- [What you have to do]: Your answer must consist solely of the line containing "in E1 as (->" and each line after it through the end of the data, copied exactly.

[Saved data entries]
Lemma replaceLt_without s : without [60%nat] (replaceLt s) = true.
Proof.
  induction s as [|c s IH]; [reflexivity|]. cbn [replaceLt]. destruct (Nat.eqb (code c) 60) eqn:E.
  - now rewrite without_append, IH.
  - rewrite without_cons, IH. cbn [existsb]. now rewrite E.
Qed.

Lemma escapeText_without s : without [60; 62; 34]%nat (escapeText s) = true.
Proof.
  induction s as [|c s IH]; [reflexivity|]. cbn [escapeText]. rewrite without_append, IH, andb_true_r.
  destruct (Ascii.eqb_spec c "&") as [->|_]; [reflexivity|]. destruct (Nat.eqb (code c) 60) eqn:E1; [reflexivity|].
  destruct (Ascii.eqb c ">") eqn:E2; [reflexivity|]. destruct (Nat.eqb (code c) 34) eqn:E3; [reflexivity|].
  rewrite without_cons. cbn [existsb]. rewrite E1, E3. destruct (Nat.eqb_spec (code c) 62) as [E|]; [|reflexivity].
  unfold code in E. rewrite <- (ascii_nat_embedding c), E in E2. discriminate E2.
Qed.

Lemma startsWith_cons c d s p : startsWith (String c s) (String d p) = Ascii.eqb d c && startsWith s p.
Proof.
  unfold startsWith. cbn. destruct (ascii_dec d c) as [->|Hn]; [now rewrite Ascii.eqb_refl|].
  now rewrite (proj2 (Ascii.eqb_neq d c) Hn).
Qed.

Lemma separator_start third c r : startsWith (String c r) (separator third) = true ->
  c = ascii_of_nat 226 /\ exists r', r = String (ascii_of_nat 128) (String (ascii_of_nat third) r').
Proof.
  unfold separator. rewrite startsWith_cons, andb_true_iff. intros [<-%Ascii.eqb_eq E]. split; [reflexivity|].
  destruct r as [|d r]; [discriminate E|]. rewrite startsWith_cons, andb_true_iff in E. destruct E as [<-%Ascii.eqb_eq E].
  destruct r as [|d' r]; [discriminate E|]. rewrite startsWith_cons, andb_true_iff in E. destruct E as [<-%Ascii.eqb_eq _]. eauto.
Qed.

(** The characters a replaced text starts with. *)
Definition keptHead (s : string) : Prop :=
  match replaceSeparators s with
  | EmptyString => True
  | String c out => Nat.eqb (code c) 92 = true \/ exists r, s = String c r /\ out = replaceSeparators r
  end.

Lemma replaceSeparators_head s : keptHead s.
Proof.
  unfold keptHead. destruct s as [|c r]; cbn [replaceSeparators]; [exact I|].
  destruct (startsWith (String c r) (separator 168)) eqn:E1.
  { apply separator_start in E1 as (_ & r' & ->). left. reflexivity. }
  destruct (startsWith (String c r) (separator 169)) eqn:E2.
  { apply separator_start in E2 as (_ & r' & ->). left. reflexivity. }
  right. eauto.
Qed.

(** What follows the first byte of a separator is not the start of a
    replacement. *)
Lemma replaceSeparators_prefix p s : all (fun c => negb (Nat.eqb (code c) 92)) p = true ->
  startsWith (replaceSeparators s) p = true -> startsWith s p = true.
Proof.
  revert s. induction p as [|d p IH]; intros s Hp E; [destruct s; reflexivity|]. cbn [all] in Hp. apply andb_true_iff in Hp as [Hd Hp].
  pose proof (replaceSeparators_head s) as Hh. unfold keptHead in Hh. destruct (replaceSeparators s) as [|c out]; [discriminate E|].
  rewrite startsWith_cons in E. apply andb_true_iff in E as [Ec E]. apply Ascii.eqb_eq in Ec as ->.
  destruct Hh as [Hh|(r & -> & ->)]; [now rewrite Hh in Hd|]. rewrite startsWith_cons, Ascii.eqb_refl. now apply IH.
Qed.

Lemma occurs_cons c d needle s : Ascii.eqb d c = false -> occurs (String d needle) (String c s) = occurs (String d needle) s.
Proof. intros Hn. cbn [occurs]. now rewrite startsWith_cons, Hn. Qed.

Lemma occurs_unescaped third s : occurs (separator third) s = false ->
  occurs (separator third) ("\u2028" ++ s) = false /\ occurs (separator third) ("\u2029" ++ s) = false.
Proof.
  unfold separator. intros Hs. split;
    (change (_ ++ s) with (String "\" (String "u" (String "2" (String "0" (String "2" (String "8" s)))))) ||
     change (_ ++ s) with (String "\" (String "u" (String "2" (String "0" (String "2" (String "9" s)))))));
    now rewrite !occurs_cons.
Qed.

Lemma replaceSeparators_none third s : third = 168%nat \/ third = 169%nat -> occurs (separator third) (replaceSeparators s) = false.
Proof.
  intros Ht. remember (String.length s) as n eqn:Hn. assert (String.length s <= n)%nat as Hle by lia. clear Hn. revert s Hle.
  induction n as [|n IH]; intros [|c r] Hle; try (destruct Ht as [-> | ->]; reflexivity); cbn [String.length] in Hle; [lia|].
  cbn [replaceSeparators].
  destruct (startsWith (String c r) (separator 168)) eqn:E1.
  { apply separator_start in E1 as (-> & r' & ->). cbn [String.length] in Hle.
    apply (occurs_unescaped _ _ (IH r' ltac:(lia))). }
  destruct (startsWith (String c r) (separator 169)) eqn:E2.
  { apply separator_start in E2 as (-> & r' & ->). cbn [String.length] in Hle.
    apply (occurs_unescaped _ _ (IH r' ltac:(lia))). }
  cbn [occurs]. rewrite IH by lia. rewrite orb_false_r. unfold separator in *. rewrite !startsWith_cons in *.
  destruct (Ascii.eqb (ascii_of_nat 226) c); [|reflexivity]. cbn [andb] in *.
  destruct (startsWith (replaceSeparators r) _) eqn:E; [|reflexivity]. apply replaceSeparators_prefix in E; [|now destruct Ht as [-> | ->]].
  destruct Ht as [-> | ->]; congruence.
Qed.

- [Reply to the task]:
  { apply separator_start in E1 as (-> & r' & ->). cbn [String.length] in Hle.
    apply (occurs_unescaped _ _ (IH r' ltac:(lia))). }
  destruct (startsWith (String c r) (separator 169)) eqn:E2.
  { apply separator_start in E2 as (-> & r' & ->). cbn [String.length] in Hle.
    apply (occurs_unescaped _ _ (IH r' ltac:(lia))). }
  cbn [occurs]. rewrite IH by lia. rewrite orb_false_r. unfold separator in *. rewrite !startsWith_cons in *.
  destruct (Ascii.eqb (ascii_of_nat 226) c); [|reflexivity]. cbn [andb] in *.
  destruct (startsWith (replaceSeparators r) _) eqn:E; [|reflexivity]. apply replaceSeparators_prefix in E; [|now destruct Ht as [-> | ->]].
  destruct Ht as [-> | ->]; congruence.
Qed.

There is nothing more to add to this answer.